(** X3. A field that is no [int64] number makes [loadProcesses] end the
    program with status 1, when the rows before it load and the fields
    before it in its row are numbers: this holds for fields 1 to 3 of any
    row and for field 4 of a row of four fields, so for a header line. *)
Theorem loadProcesses_exits_on_bad_number
        (pre post : list (list string)) (row : list string)
        (ps0 : list Process) (j : nat) (s : string) :
  loadProcesses (Some pre) = Ok ps0 ->
  (forall i, (i < j)%nat -> exists z, parsed row i z) ->
  nth_error row j = Some s ->
  Strconv.ParseInt s = None ->
  (j < 3)%nat \/ (j = 3%nat /\ length row = 4%nat) ->
  loadProcesses (Some (pre ++ row :: post)) = Exited 1.
Proof.
  intros Hpre Hbefore Hj Hs Hwhere.
  apply (loadRows_stops pre post row ps0 (Exited 1) Hpre);
    [|discriminate].
  assert (Hbad : (do s <- field row j; mustStrToInt s) = Exited 1).
  { unfold field, mustStrToInt. rewrite Hj. simpl. now rewrite Hs. }
  assert (Hgood : forall i, (i < j)%nat ->
                   exists z, (do s <- field row i; mustStrToInt s) = Ok z).
  { intros i Hi. destruct (Hbefore i Hi) as [z Hz]. exists z.
    now apply field_parsed. }
  unfold loadRow.
  destruct j as [|[|[|[|j]]]]; try lia.
  - now rewrite Hbad.
  - destruct (Hgood 0%nat ltac:(lia)) as [z0 ->]. simpl. now rewrite Hbad.
  - destruct (Hgood 0%nat ltac:(lia)) as [z0 ->].
    destruct (Hgood 1%nat ltac:(lia)) as [z1 ->]. simpl. now rewrite Hbad.
  - destruct (Hgood 0%nat ltac:(lia)) as [z0 ->].
    destruct (Hgood 1%nat ltac:(lia)) as [z1 ->].
    destruct (Hgood 2%nat ltac:(lia)) as [z2 ->]. simpl.
    destruct Hwhere as [|[_ ->]]; [lia|]. simpl. now rewrite Hbad.
Qed.

Lemma loadProcesses_exits_on_bad_number_witness :
  loadProcesses (Some ([] ++ ["ID"; "Burst"; "Arrival"] :: [["1"; "5"; "0"]]))
  = Exited 1.
Proof.
  apply (loadProcesses_exits_on_bad_number [] _ _ [] 0 "ID");
    [reflexivity | intros i Hi; lia | reflexivity | reflexivity | left; lia].
Defined.

(** ** The four calls of main *)

(** A stable sort keeps an order that the list had: the outcome is in
    the order of [less] and, between ties, in the former order. *)
Lemma insertStable_thenBy {A : Type} (less : A -> A -> bool)
      (R : A -> A -> Prop) (x : A) (l : list A) :
  (forall x y, less x y = true -> less y x = false) ->
  (forall x y z, notAfter less x y -> notAfter less y z -> notAfter less x z) ->
  Forall (R x) l ->
  StronglySorted (thenBy less R) l ->
  StronglySorted (notAfter less) l ->
  StronglySorted (thenBy less R) (insertStable less x l).
Proof.
  intros Hasym Htrans HR Hs Hn. revert HR Hn.
  induction Hs as [|y l Hs IH Hy]; intros HR Hn; simpl.
  - repeat constructor.
  - apply Forall_cons_1 in HR as [HRy HRl].
    apply StronglySorted_inv in Hn as [Hn Hyl].
    destruct (less y x) eqn:Hyx.
    + constructor; [now apply IH|].
      rewrite <- insertStable_Permutation.
      constructor; [now left | exact Hy].
    + constructor; [now constructor|].
      constructor; [right; split; assumption|].
      rewrite List.Forall_forall in *. intros z Hz. right. split.
      * apply (Htrans x y z); [exact Hyx | now apply Hyl].
      * now apply HRl.
Qed.

Lemma sortStable_thenBy {A : Type} (less : A -> A -> bool)
      (R : A -> A -> Prop) (l : list A) :
  (forall x y, less x y = true -> less y x = false) ->
  (forall x y z, notAfter less x y -> notAfter less y z -> notAfter less x z) ->
  StronglySorted R l ->
  StronglySorted (thenBy less R) (sortStable less l).
Proof.
  intros Hasym Htrans. induction 1 as [|x l Hs IH Hx]; simpl; [constructor|].
  apply insertStable_thenBy; auto.
  - now rewrite <- sortStable_Permutation.
  - now apply sortStable_sorted.
Qed.

Lemma SJF_then_RR_sorted (ps : list Process) :
  StronglySorted byArrivalThenBurst
    (sortStable RR.less (sortStable SJF.less ps)).
Proof.
  eapply StronglySorted_weaken;
    [|apply (sortStable_thenBy RR.less (notAfter SJF.less));
      [exact RR_less_asym | exact RR_notAfter_trans
      |apply sortStable_sorted;
       [exact SJF_less_asym | exact SJF_notAfter_trans]]].
  intros p q [Hlt|[Hle Hb]]; unfold byArrivalThenBurst.
  - left. unfold RR.less in Hlt. lia.
  - unfold RR.less in Hle. unfold notAfter, SJF.less in Hb. lia.
Qed.

Lemma Prio_row_ids (fuel : nat) (ps : list Process) (r : Result) :
  SJFPrioritySchedule fuel ps = Some r ->
  map rID (out_rows (snd r)) = map ProcessID ps.
Proof.
  unfold SJFPrioritySchedule.
  destruct (Prio.loop fuel ps (Prio.init ps)) as [s|] eqn:Hloop;
    [|discriminate].
  intros [= <-]. simpl. apply Prio_loop_traced in Hloop.
  induction Hloop as [|op p ops qs [Hsame _] _ IH]; simpl; [reflexivity|].
  f_equal; [|exact IH]. now rewrite Hsame.
Qed.

(** X6. [main] hands one slice to the four schedulers in turn, and
    [SJFSchedule] sorts it by burst on the way: when all four reports are
    printed, the first is that of [FCFSSchedule] on the processes in the
    order of the file and the second that of [SJFSchedule], but the third
    and the fourth are what [SJFPrioritySchedule] and [RRSchedule] return
    on the processes in the order of their bursts. So the table of the
    priority report lists the processes by burst, and round robin takes
    processes that arrive together by burst, not in the order of the
    file: the slice ends sorted by arrival and, at equal arrivals, by
    burst. *)
Theorem main_schedules_sorted_slice
        (fuel : nat) (ps final : list Process) (reports : list Output) :
  Main.schedule fuel ps = Some (final, reports, Ok tt) ->
  exists prio rr,
    reports = [snd (FCFSSchedule ps); snd (SJFSchedule ps); prio; rr]
    /\ SJFPrioritySchedule fuel (sortStable SJF.less ps)
       = Some (sortStable SJF.less ps, prio)
    /\ RRSchedule fuel (sortStable SJF.less ps) = Some (final, rr)
    /\ map rID (out_rows prio) = map ProcessID (sortStable SJF.less ps)
    /\ final = sortStable RR.less (sortStable SJF.less ps)
    /\ Permutation ps final
    /\ StronglySorted byArrivalThenBurst final.
Proof.
  unfold Main.schedule. simpl.
  destruct (Main.render _) eqn:Hfcfs; try (intros [= <- <- [=]]).
  destruct (Main.render (SJF.finish _ _)) eqn:Hsjf; try (intros [= <- <- [=]]).
  set (sorted := sortStable SJF.less ps).
  destruct (SJFPrioritySchedule fuel sorted) as [[ps' prio]|] eqn:Hprio;
    [|discriminate].
  assert (Hps' : ps' = sorted)
    by exact (Prio_returns_input sorted (ps', prio) (ex_intro _ fuel Hprio)).
  subst ps'.
  destruct (Main.render prio) eqn:Hrp; try (intros [= <- <- [=]]).
  destruct (RRSchedule fuel sorted) as [[ps' rr]|] eqn:Hrr; [|discriminate].
  intros [= <- <- Hend].
  assert (Hfinal : ps' = sortStable RR.less sorted)
    by exact (RR_returns_sorted sorted (ps', rr) (ex_intro _ fuel Hrr)).
  exists prio, rr. repeat split; auto.
  - exact (Prio_row_ids fuel sorted _ Hprio).
  - subst ps'. unfold sorted.
    now rewrite <- !sortStable_Permutation.
  - subst ps'. apply SJF_then_RR_sorted.
Qed.

Lemma main_schedules_sorted_slice_witness :
  exists final reports,
    Main.schedule 20 [proc 1 0 5 0; proc 2 0 3 0]
    = Some (final, reports, Ok tt)
    /\ final = [proc 2 0 3 0; proc 1 0 5 0]
    /\ StronglySorted byArrivalThenBurst final.
Proof.
  destruct (Main.schedule 20 [proc 1 0 5 0; proc 2 0 3 0])
    as [[[final reports] ending]|] eqn:Hrun;
    [|vm_compute in Hrun; discriminate].
  assert (Hending : ending = Ok tt)
    by (vm_compute in Hrun; congruence).
  subst ending.
  exists final, reports. split; [reflexivity|].
  destruct (main_schedules_sorted_slice _ _ _ _ Hrun)
    as (prio & rr & _ & _ & _ & _ & _ & _ & H).
  split; [|exact H].
  vm_compute in Hrun. injection Hrun as <- _. reflexivity.
Defined.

Prompt:
Please copy, exactly as written, every line in the listing above from the line with "as [[[final reports] ending]|] eqn:Hrun;" up to and including the line with "destruct (main_schedules_sorted_slice _".

Exercise response:
    as [[[final reports] ending]|] eqn:Hrun;
    [|vm_compute in Hrun; discriminate].
  assert (Hending : ending = Ok tt)
    by (vm_compute in Hrun; congruence).
  subst ending.
  exists final, reports. split; [reflexivity|].
  destruct (main_schedules_sorted_slice _ _ _ _ Hrun)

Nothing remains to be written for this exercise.